Thursday, October 11, 2012

Temporary Treatment Options for BPD

Earlier this week I was talking to someone on Twitter (whom has a great website for Borderline Personality Disorder) whom was feeling triggered, used her DBT skills and then went to Intensive Outpatient Program (IOP.)  Many people on Twitter then had questions as well as discussed some opinions to those with BPD and pro/cons of hospitalizations.  After reading a ton of research articles here are some options and pro/cons of each.  I understand those without insurance may not have many options and some depend on your area:

Inpatient:  Simply put admitting yourself into the hospital for a period of time.  First off as a counselor who has done this with clients I have run into a few problems; 1) the psychiatric unit is full 2) the client needs to be in "immediate risk of hurting themselves and others" and one time since it was self injury and not suicide they were essentially rejected at the front door.  The other issues particular to those with Borderline PD is that hospitalizations are sometimes too "cushy."  In Kiera Van Gelder's book, The Buddha and the Borderline," she explains her hospitalizations in this way, "when I climb into bed, the white hospital sheets feel as cool ans fresh as peppermint." Kiera find her hospitalizations difficult as she feels too comfortable/attached and the discharges feel like yet another rejection.  Hospitalizations also rarely provide any skills or groups specific to BPD and is mostly a quick stabilization for some people. Inpatient likely won't keep those who aren't at immediate risk for longer than a few days.

*The exception to the issue with Inpatient and BPD is that there are a few specific inpatient programs for those with Borderline Personality Disorder.  There is a thorough list here and as always if you have money you will get the best care*

Intensive Outpatient/Partitial Psychiatric Hospitalization: These programs provide more services than most inpatient programs.  For instance DBT and mindfulness groups for 3 hours a day, 3 days a week is a typical format for BPD-specific IOP programs.  There are more programs that are available for BPD here and because it's short (read: cheaper) insurance is more likely to cover it.  In Buddha and the Borderline, Kiera talks about MAP, a mood and anxiety program utilizing Cognitive Behavioral Therapy (MAP), she attends everyday from 7:30am-4pm.  The group at her clinic includes "cognitive behavioral skills, assertive communication skills, depression and anxiety, behavioral scheduling, relapse prevention, impulse control. There is also stress management, self-assessment, mood regulation, positive events scheduling, family issues, life transition, community meetings, treatment planning and contract writing." This is a less comfortable options, plus as a counselor I like the idea of how "real world" sleeping in your own bed, and continuing to handle your life, albeit part-time. It is harder to get attached to this kind of program and it focuses on long-term goals rather than temporary medication management and nightly fever checks from nurses. IOP can vary from a week to a few months.

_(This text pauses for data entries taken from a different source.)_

(** C4: the subscription callback looks at [throttled] as it is when the
    message arrives, however many times it was written before.  If it is
    set, [receivedCount] and the queue stay as they are; if it is clear,
    [receivedCount] is incremented once (by one below the 64-bit limit)
    and the message is added to the queue.  Nothing else but the log is
    touched in either case. *)
Theorem inbound_respects_throttle (World CobraConfig : Type)
        (verbose : bool) (msg : Json) (position : string)
        (toggles : list bool) (s0 : State World CobraConfig) :
  let s := fold_left (fun acc b => set_throttled b acc) toggles s0 in
  let s' := onMessage verbose msg position s in
  throttled s = last toggles (throttled s0)
  /\ (throttled s = true ->
      receivedCount s' = receivedCount s /\
      queueManager s' = queueManager s)
  /\ (throttled s = false ->
      receivedCount s' = incr64 (receivedCount s) /\
      (0 <= receivedCount s < UINT64_MOD - 1 ->
       receivedCount s' = receivedCount s + 1) /\
      queueManager s' = QueueManager.add msg (queueManager s))
  /\ sentCount s' = sentCount s /\ stop s' = stop s
  /\ throttled s' = throttled s
  /\ fatalCobraError s' = fatalCobraError s.
Proof.
  intros s s'. split; [|split; [|split]].
  - clear s'. subst s. revert s0.
    induction toggles as [|b rest IH]; intros s0; [reflexivity|].
    simpl fold_left. rewrite IH. simpl throttled.
    symmetry. apply last_cons_default.
  - intros T. subst s'. unfold onMessage.
    destruct verbose; simpl; rewrite T; split; reflexivity.
  - intros T. subst s'. unfold onMessage.
    destruct verbose; simpl; rewrite T; simpl;
      (split; [reflexivity|split; [apply incr64_small|reflexivity]]).
  - subst s'. unfold onMessage.
    destruct verbose; simpl; destruct (throttled s) eqn:T; simpl;
      repeat split; auto.
Qed.

(** An instance of C4: the flag set, cleared and set again before the
    message arrives. *)
Lemma inbound_respects_throttle_witness :
  let s := fold_left (fun acc b => set_throttled b acc) [true; false; true]
                     (start tt (bounded_args 3 false) tt) in
  throttled s = true /\
  receivedCount (onMessage false (JInt 7) "p" s) = receivedCount s /\
  queueManager (onMessage false (JInt 7) "p" s) = queueManager s.
Proof.
  intros s. split; [reflexivity|].
  apply (proj1 (proj2 (inbound_respects_throttle false (JInt 7) "p"
                         [true; false; true]
                         (start tt (bounded_args 3 false) tt)))).
  reflexivity.
Defined.

(** C5: a disabled heartbeat returns at its first step, before any look at
    the counters, and a run with the heartbeat disabled never ends in
    [exit].  An enabled heartbeat enters its loop; at a tick with [stop]
    clear it ends the process with code 1 exactly when the snapshot
    string it builds equals the one kept from the tick before, and
    otherwise keeps the new one; the first tick compares with "na" and
    never fires.  Two snapshot strings are equal exactly when both
    counters are, which for counters that did not decrease means that
    none moved; so between two consecutive ticks the process is ended
    exactly when [receivedCount] and [sentCount] both advanced by zero,
    that is, exactly when no message was received (taken by the
    subscription callback, [throttled] being clear) and none was sent
    (accepted by the sink) in between.  And a run ends in [exit], with
    code 1, exactly when the heartbeat comes to such a tick while the
    supervision loop is running. *)
Theorem heartbeat_watchdog (World CobraConfig : Type)
        (bot : CobraBot World) (a : RunArgs) :
  (forall s : State World CobraConfig,
      t2 s = HeartbeatStart ->
      heartbeat false s = Go (set_t2 HeartbeatDone s) /\
      heartbeat false (set_t2 HeartbeatDone s) = Go (set_t2 HeartbeatDone s))
  /\ (forall (config : CobraConfig) (world : World) sched code,
         enableHeartbeat a = false ->
         run bot config a world sched <> Exited code)
  /\ (forall s : State World CobraConfig,
         t2 s = HeartbeatStart ->
         heartbeat true s = Go (set_t2 (HeartbeatLoop "na") s))
  /\ (forall s : State World CobraConfig,
         t2 s = HeartbeatLoop "na" -> stop s = false ->
         heartbeat true s
         = Go (set_t2 (HeartbeatLoop
                         (snapshot (receivedCount s) (sentCount s))) s))
  /\ (forall (s : State World CobraConfig) state,
         t2 s = HeartbeatLoop state -> stop s = false ->
         ((exists s', heartbeat true s = Exit 1 s') <->
          snapshot (receivedCount s) (sentCount s) = state) /\
         (snapshot (receivedCount s) (sentCount s) <> state ->
          heartbeat true s
          = Go (set_t2 (HeartbeatLoop
                          (snapshot (receivedCount s) (sentCount s))) s)))
  /\ (forall r1 s1 r2 s2,
         uint64 r1 -> uint64 s1 -> uint64 r2 -> uint64 s2 ->
         r1 <= r2 -> s1 <= s2 ->
         (snapshot r2 s2 = snapshot r1 s1 <-> r2 - r1 = 0 /\ s2 - s1 = 0))
  /\ (forall (s1 s1' s2 : State World CobraConfig) state segment,
         t2 s1 = HeartbeatLoop state -> stop s1 = false ->
         heartbeat true s1 = Go s1' ->
         ~ In (Work Heartbeat) segment ->
         sleep_for bot a segment s1' = Go s2 ->
         uint64 (receivedCount s1) -> uint64 (sentCount s1) ->
         uint64 (receivedCount s2) -> uint64 (sentCount s2) ->
         receivedCount s1 <= receivedCount s2 ->
         sentCount s1 <= sentCount s2 ->
         ((exists s', heartbeat true s2 = Exit 1 s') <->
          receivedCount s2 - receivedCount s1 = 0 /\
          sentCount s2 - sentCount s1 = 0))
  /\ (forall (s1 s1' s2 : State World CobraConfig) state segment,
         t2 s1 = HeartbeatLoop state -> stop s1 = false ->
         heartbeat true s1 = Go s1' ->
         ~ In (Work Heartbeat) segment ->
         sleep_for bot a segment s1' = Go s2 ->
         let received := admitted bot a segment s1' in
         let sent :=
           accepted (skipn (List.length (sinkCalls s1)) (sinkCalls s2)) in
         uint64 (receivedCount s1) -> uint64 (sentCount s1) ->
         receivedCount s1 + Z.of_nat received < UINT64_MOD ->
         sentCount s1 + Z.of_nat sent < UINT64_MOD ->
         receivedCount s2 = receivedCount s1 + Z.of_nat received /\
         sentCount s2 = sentCount s1 + Z.of_nat sent /\
         ((exists s', heartbeat true s2 = Exit 1 s') <->
          received = 0%nat /\ sent = 0%nat))
  /\ (forall (config : CobraConfig) (world : World) sched,
         (run bot config a world sched = Exited 1 <->
          exists k,
            (k < List.length (ticks sched))%nat /\
            (runtime a = -1 \/ Z.of_nat k < runtime a) /\
            (forall j, (1 <= j <= k)%nat ->
                       quiet (after_ticks bot a (ticks sched) j
                                          (start config a world))) /\
            stalled_look bot a (List.concat (firstn (S k) (ticks sched)))
                         (start config a world)) /\
         (forall code,
             run bot config a world sched = Exited code ->
             code = 1 /\ enableHeartbeat a = true)).
Proof.
  assert (Tick : forall (s : State World CobraConfig) state,
             t2 s = HeartbeatLoop state -> stop s = false ->
             ((exists s', heartbeat true s = Exit 1 s') <->
              snapshot (receivedCount s) (sentCount s) = state) /\
             (snapshot (receivedCount s) (sentCount s) <> state ->
              heartbeat true s
              = Go (set_t2 (HeartbeatLoop
                              (snapshot (receivedCount s) (sentCount s))) s))).
  { intros s state Ht Hs. unfold heartbeat. rewrite Ht, Hs.
    destruct (String.eqb_spec (snapshot (receivedCount s) (sentCount s)) state)
      as [E|E].
    - split; [|contradiction]. split; auto. intros _. eexists; reflexivity.
    - split; [|reflexivity]. split; [|contradiction].
      intros (s' & H). discriminate. }
  assert (Same : forall r1 s1 r2 s2,
             uint64 r1 -> uint64 s1 -> uint64 r2 -> uint64 s2 ->
             (snapshot r2 s2 = snapshot r1 s1 <-> r2 - r1 = 0 /\ s2 - s1 = 0)).
  { unfold uint64. intros r1 s1 r2 s2 H1 H2 H3 H4. split.
    - intros H. apply snapshot_inj in H; lia.
    - intros [Hr Hs]. f_equal; lia. }
  assert (Next : forall (s1 s1' s2 : State World CobraConfig) state segment,
             t2 s1 = HeartbeatLoop state -> stop s1 = false ->
             heartbeat true s1 = Go s1' ->
             ~ In (Work Heartbeat) segment ->
             sleep_for bot a segment s1' = Go s2 ->
             s1' = set_t2 (HeartbeatLoop
                             (snapshot (receivedCount s1) (sentCount s1))) s1
             /\ t2 s2 = HeartbeatLoop
                          (snapshot (receivedCount s1) (sentCount s1))
             /\ stop s2 = false).
  { intros s1 s1' s2 state segment Ht Hs Hb Hseg Hrun.
    assert (E1 : s1' = set_t2 (HeartbeatLoop
                                 (snapshot (receivedCount s1) (sentCount s1)))
                              s1).
    { unfold heartbeat in Hb. rewrite Ht, Hs in Hb.
      destruct (String.eqb _ state); [discriminate|]. now injection Hb. }
    split; [exact E1|]. split.
    - assert (Ht2 : t2 s2 = t2 s1').
      { apply (sleep_for_invariant bot a (fun x => t2 x = t2 s1') segment)
          with (s := s1'); auto.
        intros act x x' Hin Hx Hx2. rewrite <- Hx2.
        eapply step_heartbeat_local; [|exact Hx].
        intros ->. contradiction. }
      rewrite Ht2, E1. reflexivity.
    - rewrite (sleep_for_stop bot a _ _ Hrun), E1. exact Hs. }
  split; [|split; [|split; [|split; [|split; [|split; [|split; [|split]]]]]]].
  - intros s Ht. unfold heartbeat. rewrite Ht. simpl. auto.
  - intros config world sched code Hd. unfold run.
    destruct (execute bot config a world sched) as [| c s |] eqn:E;
      try discriminate.
    destruct (execute_terminated _ _ _ _ _ E) as (_ & He). congruence.
  - intros s Ht. unfold heartbeat. rewrite Ht. reflexivity.
  - intros s Ht Hs. apply (Tick s "na" Ht Hs). apply snapshot_not_na.
  - exact Tick.
  - intros r1 s1 r2 s2 H1 H2 H3 H4 _ _. now apply Same.
  - intros s1 s1' s2 state segment Ht Hs Hb Hseg Hrun U1 U2 U3 U4 _ _.
    destruct (Next s1 s1' s2 state segment Ht Hs Hb Hseg Hrun)
      as (_ & Ht2 & Hs2).
    rewrite (proj1 (Tick s2 _ Ht2 Hs2)). now apply Same.
  - intros s1 s1' s2 state segment Ht Hs Hb Hseg Hrun received sent
           U1 U2 W1 W2.
    destruct (Next s1 s1' s2 state segment Ht Hs Hb Hseg Hrun)
      as (E1 & Ht2 & Hs2).
    pose proof (sleep_for_admitted bot a segment s1' Hrun) as R.
    destruct (sleep_for_new_calls bot a segment s1' Hrun) as (new & C1 & C2).
    rewrite E1 in R, C1, C2. simpl in R, C1, C2. rewrite <- E1 in R.
    fold received in R.
    assert (Hsent : sent = accepted new).
    { unfold sent. rewrite C1, skipn_app, skipn_all, Nat.sub_diag.
      reflexivity. }
    rewrite <- Hsent in C2.
    rewrite iter_incr64 in R by exact U1.
    rewrite iter_incr64 in C2 by exact U2.
    unfold uint64 in U1, U2.
    rewrite Z.mod_small in R by lia. rewrite Z.mod_small in C2 by lia.
    split; [exact R|]. split; [exact C2|].
    rewrite (proj1 (Tick s2 _ Ht2 Hs2)).
    rewrite Same by (unfold uint64; lia). lia.
  - intros config world sched. split.
    + split.
      * intros H. unfold run in H.
        destruct (execute bot config a world sched) as [|c s|] eqn:E;
          try discriminate.
        injection H as ->. unfold execute in E.
        destruct (supervise bot a (ticks sched) (start config a world))
          as [x m|c x|x m] eqn:Es.
        -- destruct (shutdown_spec bot a (joining sched) x) as (s' & Ex & _).
           rewrite Ex in E. discriminate.
        -- injection E as -> ->. apply supervise_exit in Es.
           destruct Es as (k & Hk & Hb & Hq & He).
           exists k. repeat split; auto.
           apply sleep_for_stalled. exists s. exact He.
        -- discriminate.
      * intros (k & Hk & Hb & Hq & Hst).
        apply sleep_for_stalled in Hst. destruct Hst as (s' & He).
        assert (Es : supervise bot a (ticks sched) (start config a world)
                     = Killed 1 s').
        { apply supervise_exit. exists k. repeat split; auto. }
        unfold run, execute. now rewrite Es.
    + intros code H. unfold run in H.
      destruct (execute bot config a world sched) as [|c s|] eqn:E;
        try discriminate.
      injection H as ->. exact (execute_terminated _ _ _ _ _ E).
Qed.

Respite: This option is the lowest intensity of all and not available everywhere.  Respite is known as the place where caregivers for elderly or children with physical or mental health issues essentially go to "get a break." When I worked in Portland, Oregon there was a respite in some of the larger counties for mental health issues.  Essentially mental health respites are typically in large houses where 6-10 clients live temporarily, it's a toss up if you share a room or not (think low-end bed and breakfast) but it is always same-sex rooms.  There is typically a shared space like a living room/sitting area where people chat, read and watch TV.  There is typically one case manager and sometimes (often depending on who is working) there might be a group a day, there is an open space and people can leave during the day, but need to return by curfew.  The residents are typically de-escalating from a mental health issue and are looking to relax for a bit.  I had a client tell me she liked respite because they made her peppermint tea when she couldn't sleep.  From the respites I know they do not specialize in BPD or do any skills group- but it might be a good place if you need some "head space" to think, figure things out and a safe place to be.  Respite stays vary but typically 3-7 days and include meals.

As always the first goal of any intensive treatment is safety, and if you are thinking of hurting yourself or someone else go immediately to the hospital to get well.  The above options are for non-life threatening situations only.